Dataset records
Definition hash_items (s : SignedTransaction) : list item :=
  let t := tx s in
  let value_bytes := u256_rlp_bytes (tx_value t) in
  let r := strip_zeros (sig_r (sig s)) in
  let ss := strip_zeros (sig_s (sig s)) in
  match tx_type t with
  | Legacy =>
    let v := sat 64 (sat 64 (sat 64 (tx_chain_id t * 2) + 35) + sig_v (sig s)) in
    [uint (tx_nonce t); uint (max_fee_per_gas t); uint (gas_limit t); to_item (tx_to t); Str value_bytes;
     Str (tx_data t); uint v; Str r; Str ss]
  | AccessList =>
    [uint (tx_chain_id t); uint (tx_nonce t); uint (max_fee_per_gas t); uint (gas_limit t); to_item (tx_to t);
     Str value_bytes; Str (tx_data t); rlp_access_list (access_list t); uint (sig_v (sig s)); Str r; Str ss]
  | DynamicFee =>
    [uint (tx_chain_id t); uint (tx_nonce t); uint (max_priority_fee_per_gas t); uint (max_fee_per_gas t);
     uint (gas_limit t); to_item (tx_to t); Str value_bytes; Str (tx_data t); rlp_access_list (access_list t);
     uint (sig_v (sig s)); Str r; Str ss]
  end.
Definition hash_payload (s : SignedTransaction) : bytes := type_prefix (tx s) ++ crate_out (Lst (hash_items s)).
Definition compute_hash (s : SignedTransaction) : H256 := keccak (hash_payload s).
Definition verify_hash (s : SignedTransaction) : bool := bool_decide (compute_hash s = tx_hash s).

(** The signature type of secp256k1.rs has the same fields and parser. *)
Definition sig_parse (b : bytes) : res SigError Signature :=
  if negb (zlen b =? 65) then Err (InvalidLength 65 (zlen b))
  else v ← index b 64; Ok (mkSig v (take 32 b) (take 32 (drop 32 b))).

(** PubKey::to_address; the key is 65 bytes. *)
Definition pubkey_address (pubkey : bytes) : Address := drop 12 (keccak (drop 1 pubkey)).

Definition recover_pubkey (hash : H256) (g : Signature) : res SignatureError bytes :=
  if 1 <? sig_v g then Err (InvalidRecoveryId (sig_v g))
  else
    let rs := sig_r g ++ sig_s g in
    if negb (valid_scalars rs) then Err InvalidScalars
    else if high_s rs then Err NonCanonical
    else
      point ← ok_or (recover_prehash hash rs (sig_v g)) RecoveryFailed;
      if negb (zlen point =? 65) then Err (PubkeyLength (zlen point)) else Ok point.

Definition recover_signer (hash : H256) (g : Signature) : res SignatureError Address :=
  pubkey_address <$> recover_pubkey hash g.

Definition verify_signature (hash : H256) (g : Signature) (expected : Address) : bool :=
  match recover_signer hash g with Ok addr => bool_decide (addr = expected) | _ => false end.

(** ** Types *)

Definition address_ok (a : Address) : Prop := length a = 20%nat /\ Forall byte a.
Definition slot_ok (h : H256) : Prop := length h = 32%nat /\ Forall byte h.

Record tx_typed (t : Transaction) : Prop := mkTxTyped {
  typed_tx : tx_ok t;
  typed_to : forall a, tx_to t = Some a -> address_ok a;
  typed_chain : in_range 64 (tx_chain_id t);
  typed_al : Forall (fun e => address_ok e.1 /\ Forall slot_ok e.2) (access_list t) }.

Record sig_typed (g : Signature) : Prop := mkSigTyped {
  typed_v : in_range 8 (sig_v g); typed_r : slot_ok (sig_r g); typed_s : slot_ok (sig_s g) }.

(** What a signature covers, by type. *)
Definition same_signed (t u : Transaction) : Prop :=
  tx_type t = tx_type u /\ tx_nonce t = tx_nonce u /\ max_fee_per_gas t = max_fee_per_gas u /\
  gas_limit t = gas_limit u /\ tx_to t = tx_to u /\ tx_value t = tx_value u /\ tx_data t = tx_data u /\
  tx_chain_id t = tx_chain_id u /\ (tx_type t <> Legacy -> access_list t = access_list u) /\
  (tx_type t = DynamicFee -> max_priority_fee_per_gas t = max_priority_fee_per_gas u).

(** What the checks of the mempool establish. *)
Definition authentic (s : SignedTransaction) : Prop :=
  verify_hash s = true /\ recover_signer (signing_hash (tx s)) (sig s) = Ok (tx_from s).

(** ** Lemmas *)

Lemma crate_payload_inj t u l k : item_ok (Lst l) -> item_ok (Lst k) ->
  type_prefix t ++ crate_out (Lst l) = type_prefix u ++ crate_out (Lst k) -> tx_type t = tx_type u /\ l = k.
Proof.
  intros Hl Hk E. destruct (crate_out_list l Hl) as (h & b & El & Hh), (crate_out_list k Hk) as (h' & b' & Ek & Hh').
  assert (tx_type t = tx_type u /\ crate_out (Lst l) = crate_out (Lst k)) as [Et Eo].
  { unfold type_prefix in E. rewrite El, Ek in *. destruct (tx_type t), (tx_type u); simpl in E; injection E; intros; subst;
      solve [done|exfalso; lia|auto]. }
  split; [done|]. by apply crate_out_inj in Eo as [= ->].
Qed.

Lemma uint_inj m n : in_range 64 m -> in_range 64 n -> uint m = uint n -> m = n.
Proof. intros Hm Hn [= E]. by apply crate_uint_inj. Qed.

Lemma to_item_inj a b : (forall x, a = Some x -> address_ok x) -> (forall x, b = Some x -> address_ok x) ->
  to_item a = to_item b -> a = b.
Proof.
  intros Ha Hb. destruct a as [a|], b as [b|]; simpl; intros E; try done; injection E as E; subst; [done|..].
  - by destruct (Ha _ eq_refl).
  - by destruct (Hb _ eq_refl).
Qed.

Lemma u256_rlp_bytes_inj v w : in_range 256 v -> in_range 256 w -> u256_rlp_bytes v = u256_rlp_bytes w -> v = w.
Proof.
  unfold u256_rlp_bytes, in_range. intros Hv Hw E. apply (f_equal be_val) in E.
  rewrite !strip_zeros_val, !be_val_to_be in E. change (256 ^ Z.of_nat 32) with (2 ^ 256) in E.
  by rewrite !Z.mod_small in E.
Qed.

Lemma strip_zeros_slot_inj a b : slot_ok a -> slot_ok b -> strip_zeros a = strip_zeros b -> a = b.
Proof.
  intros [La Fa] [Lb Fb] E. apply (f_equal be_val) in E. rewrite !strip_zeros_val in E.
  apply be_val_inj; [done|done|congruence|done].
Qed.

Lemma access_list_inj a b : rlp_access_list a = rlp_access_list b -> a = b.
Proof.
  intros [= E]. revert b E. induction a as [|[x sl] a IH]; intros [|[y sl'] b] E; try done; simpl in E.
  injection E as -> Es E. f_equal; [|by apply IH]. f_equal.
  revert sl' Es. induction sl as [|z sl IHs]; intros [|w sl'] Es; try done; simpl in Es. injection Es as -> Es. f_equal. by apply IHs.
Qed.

(Exercise aim)
Retype exactly the lines above, from the one with "typed_tx : tx_ok t;" through the one with "typed_al : Forall", inclusive.

(Exercise output)
  typed_tx : tx_ok t;
  typed_to : forall a, tx_to t = Some a -> address_ok a;
  typed_chain : in_range 64 (tx_chain_id t);
  typed_al : Forall (fun e => address_ok e.1 /\ Forall slot_ok e.2) (access_list t) }.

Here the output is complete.